## Task statement
Transcribe the data exactly, stopping after the "match r with" line.

### Provided material ###

(** The goroutines of a creation, whatever is known of each. *)
Lemma twp_createGroup ctx u c cs cpu mem (Rv : Ctx -> list Obs -> option error -> Prop)
    (Rs : Ctx -> K8s.Container -> list Obs -> option error -> Prop)
    (Q : ended -> traced cliE VzClientAPIs -> Prop) :
  K8s.pod_Containers pod = c :: cs -> cs = [] \/ hasCtr = true -> validate c = inr (cpu, mem) ->
  (forall gctx, goes env (createVM Getenv imageDomain pod token cms creds gctx root c cpu mem) (Rv gctx)) ->
  (forall gctx c', c' ∈ cs -> goes env (createSidecar Getenv imageDomain pod token cms creds gctx root c') (Rs gctx c')) ->
  (forall gctx (v : out) (outs : list out) os r s',
     Rv gctx (fst v) (snd v) -> Forall2 (fun c' (x : out) => Rs gctx c' (fst x) (snd x)) cs outs ->
     os ≡ₚ (fst v ++ flat_map fst outs)%list -> (r = None <-> Forall (fun x => snd x = None) (v :: outs)) ->
     (is_Some r -> r ∈ map snd (v :: outs)) ->
     match r with
     | None => at_ os (registered gctx u) s'
     | Some e => at_ (os ++ [ORemoveAll root; OCancel gctx])%list
                   (set_extras (delete (podKey pod) (extras u)) (registered gctx u)) s'
     end -> Q (Returned r) s') ->
  twp hdl (create ctx) Q (start u).
Proof.
  intros Hc Hctr Hv Hgv Hgs HQ. unfold CreateVirtualizationGroup. apply twp_bind.
  eapply (twp_own env (NewExtras root) (enext u) (fresh u) []); [done | done | done |]. intros s1 Hs1. apply twp_bind.
  unfold createBody. assert ((1 <? length (K8s.pod_Containers pod))%nat && negb hasCtr = false) as ->.
  { rewrite Hc. destruct Hctr as [-> | ->]; [done | by rewrite andb_false_r]. }
  rewrite Hc, Hv. apply twp_bind. eapply (twp_ask0 env (WithCancel ctx)); [done | done | exact Hs1 |].
  intros gctx s2 Hs2. apply twp_bind.
  eapply (twp_own env (SetCancel (enext u) gctx) tt); [exact Hs2 | done | done |]. intros s3 Hs3. apply twp_bind.
  eapply (twp_own env (ExtrasStore (podKey pod) (enext u)) tt (registered gctx u));
    [exact Hs3 | intros; simpl; by rewrite get_fresh | done |]. intros s4 Hs4.
  set (l := map (fun c' => (createSidecar Getenv imageDomain pod token cms creds gctx root c', Rs gctx c')) cs).
  assert (createVM Getenv imageDomain pod token cms creds gctx root c cpu mem
          :: map (createSidecar Getenv imageDomain pod token cms creds gctx root) cs =
          map fst ((createVM Getenv imageDomain pod token cms creds gctx root c cpu mem, Rv gctx) :: l)) as ->
    by (subst l; simpl; by rewrite map_map).
  eapply (twp_group env); [| exact Hs4 |].
  - constructor; [apply Hgv|]. apply Forall_map, Forall_forall. intros c' Hc'. by apply Hgs.
  - intros outs os r s5 Houts Hos Hs5 Hr He. inversion Houts as [|? v ? outs' HRv Hrest]; subst outs.
    assert (Forall2 (fun c' (x : out) => Rs gctx c' (fst x) (snd x)) cs outs') as Hrest'.
    { subst l. clear -Hrest. revert outs' Hrest. induction cs as [|c' cs' IH]; intros outs'; inversion_clear 1; constructor; auto. }
    destruct r as [e|].
    + apply twp_bind. eapply twp_cleanup; [exact Hs5 | apply get_registered |]. intros s6 [Ha Hb]. ret.
      apply (HQ gctx v outs' os (Some e)); [done | done | done | done | done |]. split; [exact Ha|].
      rewrite Hb. unfold registered, set_extras. simpl. f_equal. by rewrite delete_insert_eq.
    + ret. by apply (HQ gctx v outs' os None).
Qed.

(** *** What is accepted *)

(** The resources that a container requests: each as an unsigned number, where an absent
    request is the zero quantity and a quantity that is not whole is none. *)
Definition requests (c : K8s.Container) (resource : string) (n : Z) : Prop :=
  exists q, AsInt64 (default zeroQuantity (K8s.ct_Requests c !! resource)) = Some q /\ n = wrap_u64 q.

(** A container can be a machine: both requests are within the framework's bounds, and
    oras can parse the image's name. *)
Definition admissible (c : K8s.Container) (cpu mem : Z) : Prop :=
  requests c "cpu" cpu /\ (minCPU <= cpu <= maxCPU)%Z /\
  requests c "memory" mem /\ (minMemory <= mem <= maxMemory)%Z /\ NewRepository (K8s.ct_Image c) = None.

(** A pod is accepted: its first container can be a machine, and there is a container
    runtime if it has others. *)
Definition accepted (c : K8s.Container) (cs : list K8s.Container) (cpu mem : Z) : Prop :=
  (cs = [] \/ hasCtr = true) /\ admissible c cpu mem.

Lemma validate_admissible c cpu mem : validate c = inr (cpu, mem) <-> admissible c cpu mem.
Proof.
  unfold validate, admissible, requests, Requests.ExtractCPURequest, Requests.ExtractMemoryRequest, Requests.rl_get,
    ValidateImageReference, Limits.ValidateCPUCount, Limits.ValidateMemorySize.
  destruct (AsInt64 (default _ (K8s.ct_Requests c !! "cpu"))) as [q|]; [|split; [done | by intros ((q & ? & _) & _)]].
  destruct (maxCPU <? wrap_u64 q)%Z eqn:E1; cbn [snd];
    [split; [done | intros ((q' & [= <-] & ->) & Hb & _); bool_lia]|].
  destruct (wrap_u64 q <? minCPU)%Z eqn:E2; cbn [snd];
    [split; [done | intros ((q' & [= <-] & ->) & Hb & _); bool_lia]|].
  destruct (AsInt64 (default _ (K8s.ct_Requests c !! "memory"))) as [m|]; [|split; [done | by intros (_ & _ & (m & ? & _) & _)]].
  destruct (maxMemory <? wrap_u64 m)%Z eqn:E3; cbn [snd];
    [split; [done | intros (_ & _ & (m' & [= <-] & ->) & Hb & _); bool_lia]|].
  destruct (wrap_u64 m <? minMemory)%Z eqn:E4; cbn [snd];
    [split; [done | intros (_ & _ & (m' & [= <-] & ->) & Hb & _); bool_lia]|].
  destruct (NewRepository (K8s.ct_Image c)) eqn:E5; [split; [done | by intros (_ & _ & _ & _ & ?)]|]. split.
  - intros [= <- <-]. split_and!; [by exists q | bool_lia | bool_lia | by exists m | bool_lia | bool_lia | done].
  - by intros ((q' & [= <-] & ->) & _ & (m' & [= <-] & ->) & _).
Qed.

Lemma validate_invalid c e : validate c = inl e -> exists e', e = errInvalidInput e'.
Proof.
  unfold validate. destruct (Requests.ExtractCPURequest _) as [cpu [e1|]]; [intros [= <-]; by eexists|].
  destruct (snd (Limits.ValidateCPUCount _ _ _)); [intros [= <-]; by eexists|].
  destruct (Requests.ExtractMemoryRequest _) as [mem [e3|]]; [intros [= <-]; by eexists|].
  destruct (snd (Limits.ValidateMemorySize _ _ _)); [intros [= <-]; by eexists|].
  destruct (ValidateImageReference _ _); [intros [= <-]; by eexists | done].
Qed.

(** A pod is accepted, or rejected with an error of the caller's. *)
Lemma accepted_or_rejected c cs :
  K8s.pod_Containers pod = c :: cs ->
  (exists cpu mem, accepted c cs cpu mem) \/ exists e, rejected (errInvalidInput e).
Proof.
  intros Hc. destruct (decide (cs = [] \/ hasCtr = true)) as [Hr|Hr].
  - destruct (validate c) as [e|[cpu mem]] eqn:Ev.
    + right. destruct (validate_invalid c e Ev) as [e' ->]. exists e'. right. rewrite Hc. split.
      * destruct Hr as [->|Hr]; [left; simpl; lia | by right].
      * by exists c, cs.
    + left. exists cpu, mem. split; [exact Hr|]. by apply validate_admissible.
  - right. eexists. left. rewrite Hc. destruct cs as [|c' cs]; [destruct Hr; by left|].
    split_and!; [simpl; lia | destruct hasCtr; [destruct Hr; by right | done] | reflexivity].
Qed.

(** A creation that has succeeded has asked for the machine. *)
Lemma once_succeeds c asks (x : out) : once c asks (fst x) (snd x) -> snd x = None -> exists o, fst x = [o] /\ asks None o.
Proof. intros [(o & H1 & H2)|(_ & Hs & _)] Hx; rewrite Hx in *; [by exists o | by destruct Hs]. Qed.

###

## Result of this exercise
(** The goroutines of a creation, whatever is known of each. *)
Lemma twp_createGroup ctx u c cs cpu mem (Rv : Ctx -> list Obs -> option error -> Prop)
    (Rs : Ctx -> K8s.Container -> list Obs -> option error -> Prop)
    (Q : ended -> traced cliE VzClientAPIs -> Prop) :
  K8s.pod_Containers pod = c :: cs -> cs = [] \/ hasCtr = true -> validate c = inr (cpu, mem) ->
  (forall gctx, goes env (createVM Getenv imageDomain pod token cms creds gctx root c cpu mem) (Rv gctx)) ->
  (forall gctx c', c' ∈ cs -> goes env (createSidecar Getenv imageDomain pod token cms creds gctx root c') (Rs gctx c')) ->
  (forall gctx (v : out) (outs : list out) os r s',
     Rv gctx (fst v) (snd v) -> Forall2 (fun c' (x : out) => Rs gctx c' (fst x) (snd x)) cs outs ->
     os ≡ₚ (fst v ++ flat_map fst outs)%list -> (r = None <-> Forall (fun x => snd x = None) (v :: outs)) ->
     (is_Some r -> r ∈ map snd (v :: outs)) ->
     match r with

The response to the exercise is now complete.